━━━━━ Input data ━━━━━
(* ===== verification/VpmapSpec.v ===== *)
(** * Page tables: the operations

    [vspace r T A H s]: in state [s] the page-table tree with root frame [r]
    and tables [T] maps the pages of [A]; [H] are the frames held from the
    page allocator, the tables among them.  [grow U] is what a walk that may
    allocate does: it adds fresh tables to the tree and changes no frame but
    the tables at the positions of [U]. *)

From stdpp Require Import prelude list gmap.
From Stdlib Require Import ZArith Lia.
From S2P Require Import Prelude Mmu DList ObjAlloc PageAlloc Vpmap VpmapInv.

Section spec.
Context {P O : Type} `{!PageAlloc P, !ObjAlloc O}.
Implicit Types s : vst P O.

Record vspace (r : Z) (T : gmap Z (Z * Z)) (A H : gmap Z Z) s : Prop := {
  vs_tables : tables T r (v_frames s);
  vs_space : space A T (v_frames s);
  vs_held : pg_held (v_pages s) H;
  vs_own : forall f x, T !! f = Some x -> is_Some (H !! f)
}.

(** The part of the state the walks leave alone. *)
Definition rest s := (v_vpmaps s, v_allocator s, v_kvpmap s, v_cr3 s, v_objs s).

Record grow (U : Z * Z -> Prop) (T : gmap Z (Z * Z)) (H : gmap Z Z) s
    (T' : gmap Z (Z * Z)) (H' : gmap Z Z) s' : Prop := {
  gr_T : T ⊆ T';
  gr_H : H ⊆ H';
  gr_new : forall f x, T' !! f = Some x -> T !! f = None -> H !! f = None;
  gr_used : forall f c, H' !! f = Some c -> H !! f = None -> is_Some (T' !! f);
  gr_frames : forall f, (forall x, T !! f = Some x -> ~ U x) -> is_Some (H !! f) ->
     v_frames s' !! f = v_frames s !! f;
  gr_rest : rest s' = rest s
}.

Lemma grow_refl U T H s : grow U T H s T H s.
Proof. split; done || congruence. Qed.

Lemma grow_trans U T H s T1 H1 s1 T2 H2 s2 :
  grow U T H s T1 H1 s1 -> grow U T1 H1 s1 T2 H2 s2 -> grow U T H s T2 H2 s2.
Proof.
  intros G1 G2. split.
  - etrans; [apply G1|apply G2].
  - etrans; [apply G1|apply G2].
  - intros f x Hf Hn. destruct (T1 !! f) as [y|] eqn:E; [by eapply (gr_new _ _ _ _ _ _ _ G1)|].
    pose proof (gr_new _ _ _ _ _ _ _ G2 _ _ Hf E) as E1.
    destruct (H !! f) as [c|] eqn:E2; [|done]. eapply lookup_weaken in E2; [|apply G1]. congruence.
  - intros f c Hf Hn. destruct (H1 !! f) as [c1|] eqn:E; [|by eapply (gr_used _ _ _ _ _ _ _ G2)].
    destruct (gr_used _ _ _ _ _ _ _ G1 _ _ E Hn) as [x Hx]. exists x. eapply lookup_weaken; [done|apply G2].
  - intros f Hn [c Hc].
    rewrite (gr_frames _ _ _ _ _ _ _ G2), (gr_frames _ _ _ _ _ _ _ G1); [done|done|by exists c| |].
    + intros x Hx. destruct (T !! f) as [y|] eqn:E.
      * pose proof (lookup_weaken _ _ _ _ E (gr_T _ _ _ _ _ _ _ G1)). rewrite Hx in *. simplify_eq. by apply Hn.
      * pose proof (gr_new _ _ _ _ _ _ _ G1 _ _ Hx E). congruence.
    + exists c. eapply lookup_weaken; [done|apply G1].
  - rewrite (gr_rest _ _ _ _ _ _ _ G2). apply G1.
Qed.

(** ** Loads and stores *)

Lemma wp_load64 f i w s (Q : Z -> vst P O -> Prop) :
  frame_addr f -> 0 <= i < 512 -> word (v_frames s) f i = Some w -> Q w s ->
  wp (load64 (KMAP_P2V f + 8 * i)) Q s.
Proof.
  intros Hf Hi Hw HQ. unfold load64. injection (entry_addr f i Hf Hi) as E1 E2.
  rewrite E1, E2. unfold word in Hw. destruct (v_frames s !! f) as [l|] eqn:El; [|done].
  wp_step. wp_step. rewrite El. wp_step. eapply wp_deref; [done|]. by eapply wp_deref.
Qed.

Lemma wp_store64 f i w w0 s (Q : unit -> vst P O -> Prop) :
  frame_addr f -> 0 <= i < 512 -> word (v_frames s) f i = Some w0 ->
  Q tt (set_frames (set_word f i w (v_frames s)) s) ->
  wp (store64 (KMAP_P2V f + 8 * i) w) Q s.
Proof.
  intros Hf Hi Hw HQ. unfold store64. injection (entry_addr f i Hf Hi) as E1 E2.
  rewrite E1, E2. unfold word in Hw. destruct (v_frames s !! f) as [l|] eqn:El; [|done].
  wp_step. wp_step. rewrite El. wp_step. eapply wp_deref; [done|]. wp_step. eapply wp_deref; [done|].
  wp_step. replace (<[f := <[Z.to_nat i := w]> l]> (v_frames s)) with (set_word f i w (v_frames s)); [done|].
  apply map_eq. intros g. unfold set_word. rewrite lookup_alter, lookup_insert.
  case_decide; [subst g; by rewrite El|done].
Qed.

Lemma frame_of_P2V f : frame_addr f -> frame_of (KMAP_P2V f) = f.
Proof. intros Hf. injection (entry_addr f 0 Hf ltac:(lia)) as E _. by rewrite Z.add_0_r in E. Qed.

(** ** The walk *)

Lemma new_entry g : frame_addr g -> Z.lor (Z.lor (Z.lor g PTE_P) PTE_W) PTE_U = g + 7.
Proof.
  intros [_ Hm]. rewrite <- !Z.lor_assoc. change (Z.lor PTE_P (Z.lor PTE_W PTE_U)) with 7.
  by apply lor_frame.
Qed.

(** What a walk step returns: nothing, or the table at the position. *)
Definition at_pos (T : gmap Z (Z * Z)) (k p : Z) (o : option Z) : Prop :=
  match o with
  | None => True
  | Some a => exists g, a = KMAP_P2V g /\ T !! g = Some (k, p)
  end.

Lemma wp_walk_read r T A H s f k p i :
  vspace r T A H s -> T !! f = Some (k, p) -> 0 < k -> 0 <= i < 512 ->
  wp (walk_level (KMAP_P2V f + 8 * i) false) (fun o s' => s' = s /\ at_pos T (k - 1) (p * 512 + i) o /\
     (o = None -> forall g, T !! g <> Some (k - 1, p * 512 + i))) s.
Proof.
  intros V Hf Hk Hi. pose proof (vs_tables _ _ _ _ _ V) as TB.
  destruct (tb_word _ _ _ TB f _ i Hf Hi) as [w Hw].
  destruct (tb_ok _ _ _ TB _ _ _ Hf) as (_ & Hfa & _).
  unfold walk_level. wp_step. eapply wp_load64; [done..|].
  destruct (Z.land w PTE_P =? 0) eqn:Ep; simpl; wp_step; (split; [done|]); (split; [|try done]).
  - done.
  - intros _. eapply tb_absent; [done..|]. unfold present. by rewrite Ep.
  - simpl. eexists. split; [done|]. eapply tb_child; [done..|]. unfold present. by rewrite Ep.
Qed.

Lemma vspace_link (U : Z * Z -> Prop) r T A H s f k p i w0 g p' :
  U (k, p) ->
  vspace r T A H s -> T !! f = Some (k, p) -> 0 < k -> 0 <= i < 512 ->
  word (v_frames s) f i = Some w0 -> present w0 = false -> frame_addr g -> H !! g = None ->
  pg_held p' (<[g := 1]> H) ->
  let T' := <[g := (k - 1, p * 512 + i)]> T in
  let s' := set_frames (set_word f i (g + 7) (<[g := zero_page]> (v_frames s))) (set_pages p' s) in
  vspace r T' A (<[g := 1]> H) s' /\ grow U T H s T' (<[g := 1]> H) s'.
Proof.
  intros HU V Hf Hk Hi Hw Hp Hga HHg Hp' T' s'. destruct V as [TB SP HE OWN].
  assert (HTg : T !! g = None).
  { destruct (T !! g) as [x|] eqn:E; [|done]. destruct (OWN _ _ E). congruence. }
  split; [split|split].
  - by eapply (tables_link T r (v_frames s) TB f k p i w0 g 7).
  - by eapply (space_link T r (v_frames s) TB f k p i w0 g 7).
  - done.
  - intros h x [(-> & _)|[Hne Hh]]%lookup_link.
    + exists 1. by rewrite lookup_insert, decide_True.
    + rewrite lookup_insert_ne by done. by eapply OWN.
  - by apply insert_subseteq.
  - by apply insert_subseteq.
  - intros h x [(-> & _)|[Hne Hh]]%lookup_link; congruence.
  - intros h c. rewrite lookup_insert. case_decide as E; [|congruence]. subst h. intros _ _.
    unfold T'. rewrite lookup_insert, decide_True; done.
  - intros h Hn [c Hc]. simpl. unfold set_word. rewrite lookup_alter.
    rewrite decide_False by (intros <-; by eapply Hn). by rewrite lookup_insert_ne by congruence.
  - done.
Qed.

Lemma wp_walk_alloc (U : Z * Z -> Prop) r T A H s f k p i :
  U (k, p) -> vspace r T A H s -> T !! f = Some (k, p) -> 0 < k -> 0 <= i < 512 ->
  wp (walk_level (KMAP_P2V f + 8 * i) true) (fun o s' => exists T' H',
     vspace r T' A H' s' /\ grow U T H s T' H' s' /\ at_pos T' (k - 1) (p * 512 + i) o) s.
Proof.
  intros HU V Hf Hk Hi. pose proof (vs_tables _ _ _ _ _ V) as TB.
  destruct (tb_word _ _ _ TB f _ i Hf Hi) as [w Hw].
  destruct (tb_ok _ _ _ TB _ _ _ Hf) as (_ & Hfa & _).
  unfold walk_level. wp_step. eapply wp_load64; [done..|].
  destruct (Z.land w PTE_P =? 0) eqn:Ep; simpl negb; cbn match.
  - wp_step. unfold on_pages. wp_step. eapply wp_mono; [apply pg_alloc_spec, V|].
    intros [g|[]] p' Hr.
    + destruct Hr as (Hga & HHg & Hp'). assert (Hpr : present w = false) by (unfold present; by rewrite Ep).
      destruct (vspace_link U r T A H s f k p i w g p' HU V Hf Hk Hi Hw Hpr Hga HHg Hp') as [V' G'].
      assert (Hgf : f <> g) by (intros ->; destruct (vs_own _ _ _ _ _ V _ _ Hf); congruence).
      wp_step. unfold clear_page. wp_step. rewrite frame_of_P2V by done. wp_step. rewrite new_entry by done.
      assert (Hw' : word (<[g := zero_page]> (v_frames s)) f i = Some w).
      { unfold word. by rewrite lookup_insert_ne. }
      eapply (wp_store64 f i (g + 7)); [done..|]. wp_step.
      eapply (wp_load64 f i (g + 7)); [done..|by eapply word_set_eq|]. wp_step.
      eexists _, _. split; [exact V'|]. split; [exact G'|]. simpl.
      rewrite entry_addr_flags by (destruct Hga as [? Hm]; unfold PG_SIZE in Hm; done || lia).
      exists g. by rewrite lookup_insert, decide_True.
    + wp_step. exists T, H. split; [|split; [|done]]; [split; try apply V; done|].
      split; try done; congruence.
  - wp_step. exists T, H. split; [done|]. split; [apply grow_refl|]. eexists. split; [done|].
    eapply tb_child; [done..|]. unfold present. by rewrite Ep.
Qed.

(** The path of a virtual address. *)
Lemma path3 v : 0 * 512 + PML4X v = vpn v / 512 / 512 / 512.
Proof. rewrite PML4X_vpn. lia. Qed.
Lemma path2 v : vpn v / 512 / 512 / 512 * 512 + PDPTX v = vpn v / 512 / 512.
Proof. rewrite PDPTX_vpn. pose proof (Z.div_mod (vpn v / 512 / 512) 512). lia. Qed.
Lemma path1 v : vpn v / 512 / 512 * 512 + PDX v = vpn v / 512.
Proof. rewrite PDX_vpn. pose proof (Z.div_mod (vpn v / 512) 512). lia. Qed.

(** The position of the table of level [k] on the path of [v]. *)
Definition path (v k : Z) : Z := vpn v / 512 ^ (k + 1).

Lemma path_levels v : path v 0 = vpn v / 512 /\ path v 1 = vpn v / 512 / 512 /\
  path v 2 = vpn v / 512 / 512 / 512 /\ path v 3 = 0.
Proof.
  unfold path. rewrite !Z.div_div by lia. do 3 (split; [done|]). apply Z.div_small. apply vpn_bound.
Qed.
Lemma path_top v : path v 3 = 0.
Proof. apply path_levels. Qed.

Lemma PTX_bound v : 0 <= PTX v < 512.
Proof. rewrite PTX_vpn. apply Z.mod_pos_bound. lia. Qed.
Lemma PDX_bound v : 0 <= PDX v < 512.
Proof. rewrite PDX_vpn. apply Z.mod_pos_bound. lia. Qed.
Lemma PDPTX_bound v : 0 <= PDPTX v < 512.
Proof. rewrite PDPTX_vpn. apply Z.mod_pos_bound. lia. Qed.
Lemma PML4X_bound v : 0 <= PML4X v < 512.
Proof.
  unfold PML4X. rewrite ENTRY_IDX_spec by (unfold PML4X_SHIFT; lia). apply Z.mod_pos_bound. lia.
Qed.

Lemma P2V_ne f : frame_addr f -> KMAP_P2V f <> NULL.
Proof. intros [Hf _]. unfold KMAP_P2V, KMAP_BASE, NULL. rewrite wrapu_small; lia. Qed.
Lemma P2V_nonnull f : frame_addr f -> nonnull (KMAP_P2V f) = true.
Proof. intros Hf. by apply nonnull_true, P2V_ne. Qed.

(** [slot_of]: the page entry of [v] is at address [a]. *)
Definition slot_of (T : gmap Z (Z * Z)) (v a : Z) : Prop :=
  exists f, T !! f = Some (0, vpn v / 512) /\ a = KMAP_P2V f + 8 * (vpn v mod 512).

Lemma slot_nonnull r T F v a : tables T r F -> slot_of T v a -> a <> NULL.
Proof.
  intros TB (f & Hf & ->). destruct (tb_ok _ _ _ TB _ _ _ Hf) as (_ & [? _] & _).
  unfold KMAP_P2V, KMAP_BASE, NULL. rewrite wrapu_small by lia. pose proof (Z.mod_pos_bound (vpn v) 512). lia.
Qed.

(** No page table, no page. *)
Lemma space_no_table A T F q : space A T F -> (forall f, T !! f <> Some (0, q / 512)) -> A !! q = None.
Proof.
  intros HA Hn. destruct (A !! q) as [w|] eqn:E; [|done].
  apply HA in E as (_ & (f & Hf & _) & _). by destruct (Hn f).
Qed.

Lemma wp_find_pte_read r T A H s v :
  vspace r T A H s ->
  wp (find_pte (KMAP_P2V r) v false) (fun a s' => s' = s /\
     ((a = NULL /\ A !! vpn v = None) \/ (a <> NULL /\ slot_of T v a))) s.
Proof.
  intros V. pose proof (vs_tables _ _ _ _ _ V) as TB. pose proof (tb_root _ _ _ TB) as Hr.
  destruct (tb_ok _ _ _ TB _ _ _ Hr) as (_ & Hra & _).
  assert (Hup : forall k p, k < 2 -> (forall g, T !! g <> Some (k + 1, p / 512)) ->
    forall g, T !! g <> Some (k, p)).
  { intros k p Hk Hn g Hg. destruct (tb_up _ _ _ TB g k p Hg ltac:(lia)) as [g' ?]. by apply (Hn g'). }
  unfold find_pte. wp_step. wp_step; [by apply P2V_nonnull|]. wp_step.
  eapply wp_mono; [apply (wp_walk_read r T A H s r 3 0); [done..|lia|apply PML4X_bound]|].
  intros o s1 (-> & Ho & Hno). rewrite path3 in *. destruct o as [a1|].
  2:{ wp_step. split; [done|]. left. split; [done|]. eapply space_no_table; [apply V|].
      apply (Hup 0); [lia|]. apply (Hup 1); [lia|]. by apply Hno. }
  destruct Ho as (f1 & -> & Hf1). wp_step.
  eapply wp_mono; [apply (wp_walk_read r T A H s f1 2 _ _ V Hf1 ltac:(lia)), PDPTX_bound|].
  intros o s1 (-> & Ho & Hno'). rewrite path2 in *. destruct o as [a2|].
  2:{ wp_step. split; [done|]. left. split; [done|]. eapply space_no_table; [apply V|].
      apply (Hup 0); [lia|]. by apply Hno'. }
  destruct Ho as (f2 & -> & Hf2). wp_step.
  eapply wp_mono; [apply (wp_walk_read r T A H s f2 1 _ _ V Hf2 ltac:(lia)), PDX_bound|].
  intros o s1 (-> & Ho & Hno''). rewrite path1 in *. destruct o as [a3|]; wp_step; (split; [done|]).
  - destruct Ho as (f3 & -> & Hf3). right. rewrite PTX_vpn.
    assert (Hs : slot_of T v (KMAP_P2V f3 + 8 * (vpn v mod 512))) by (by exists f3).
    split; [by eapply slot_nonnull|done].
  - left. split; [done|]. eapply space_no_table; [apply V|by apply Hno''].
Qed.

Lemma wp_find_pte_alloc (U : Z * Z -> Prop) r T A H s v :
  (forall k, 0 <= k <= 3 -> U (k, path v k)) -> vspace r T A H s ->
  wp (find_pte (KMAP_P2V r) v true) (fun a s' => exists T' H',
     vspace r T' A H' s' /\ grow U T H s T' H' s' /\ (a = NULL \/ (a <> NULL /\ slot_of T' v a))) s.
Proof.
  intros HU V. pose proof (vs_tables _ _ _ _ _ V) as TB. pose proof (tb_root _ _ _ TB) as Hr.
  destruct (tb_ok _ _ _ TB _ _ _ Hr) as (_ & Hra & _).
  pose proof (HU 1 ltac:(lia)) as HU1. pose proof (HU 2 ltac:(lia)) as HU2.
  destruct (path_levels v) as (_ & E1 & E2 & _). rewrite E1 in HU1. rewrite E2 in HU2.
  unfold find_pte. wp_step. wp_step; [by apply P2V_nonnull|]. wp_step.
  eapply wp_mono; [apply (wp_walk_alloc U r T A H s r 3 0); [by rewrite <- (path_top v); apply HU|done..|lia|apply PML4X_bound]|].
  intros o s1 (T1 & H1 & V1 & G1 & Ho). rewrite path3 in *. destruct o as [a1|].
  2:{ wp_step. exists T1, H1. auto. }
  destruct Ho as (f1 & -> & Hf1). wp_step.
  eapply wp_mono; [apply (wp_walk_alloc U r T1 A H1 s1 f1 2 _ _ HU2 V1 Hf1 ltac:(lia)), PDPTX_bound|].
  intros o s2 (T2 & H2 & V2 & G2 & Ho). rewrite path2 in *.
  pose proof (grow_trans _ _ _ _ _ _ _ _ _ _ G1 G2) as G12. destruct o as [a2|].
  2:{ wp_step. exists T2, H2. auto. }
  destruct Ho as (f2 & -> & Hf2). wp_step.
  eapply wp_mono; [apply (wp_walk_alloc U r T2 A H2 s2 f2 1 _ _ HU1 V2 Hf2 ltac:(lia)), PDX_bound|].
  intros o s3 (T3 & H3 & V3 & G3 & Ho). rewrite path1 in *.
  pose proof (grow_trans _ _ _ _ _ _ _ _ _ _ G12 G3) as G123.
  destruct o as [a3|]; wp_step; exists T3, H3; (split; [done|]); (split; [done|]); [right|by left].
  destruct Ho as (f3 & -> & Hf3). rewrite PTX_vpn.
  assert (Hs : slot_of T3 v (KMAP_P2V f3 + 8 * (vpn v mod 512))) by (by exists f3).
  split; [|done]. eapply slot_nonnull; [apply V3|done].
Qed.
End spec.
━━━━━
- [Your goal] Each line from the one containing "G12. destruct o as [a2|]." to the end of the entries above should be copied exactly, and no other line.

- [Answer space]
  pose proof (grow_trans _ _ _ _ _ _ _ _ _ _ G1 G2) as G12. destruct o as [a2|].
  2:{ wp_step. exists T2, H2. auto. }
  destruct Ho as (f2 & -> & Hf2). wp_step.
  eapply wp_mono; [apply (wp_walk_alloc U r T2 A H2 s2 f2 1 _ _ HU1 V2 Hf2 ltac:(lia)), PDX_bound|].
  intros o s3 (T3 & H3 & V3 & G3 & Ho). rewrite path1 in *.
  pose proof (grow_trans _ _ _ _ _ _ _ _ _ _ G12 G3) as G123.
  destruct o as [a3|]; wp_step; exists T3, H3; (split; [done|]); (split; [done|]); [right|by left].
  destruct Ho as (f3 & -> & Hf3). rewrite PTX_vpn.
  assert (Hs : slot_of T3 v (KMAP_P2V f3 + 8 * (vpn v mod 512))) by (by exists f3).
  split; [|done]. eapply slot_nonnull; [apply V3|done].
Qed.
End spec.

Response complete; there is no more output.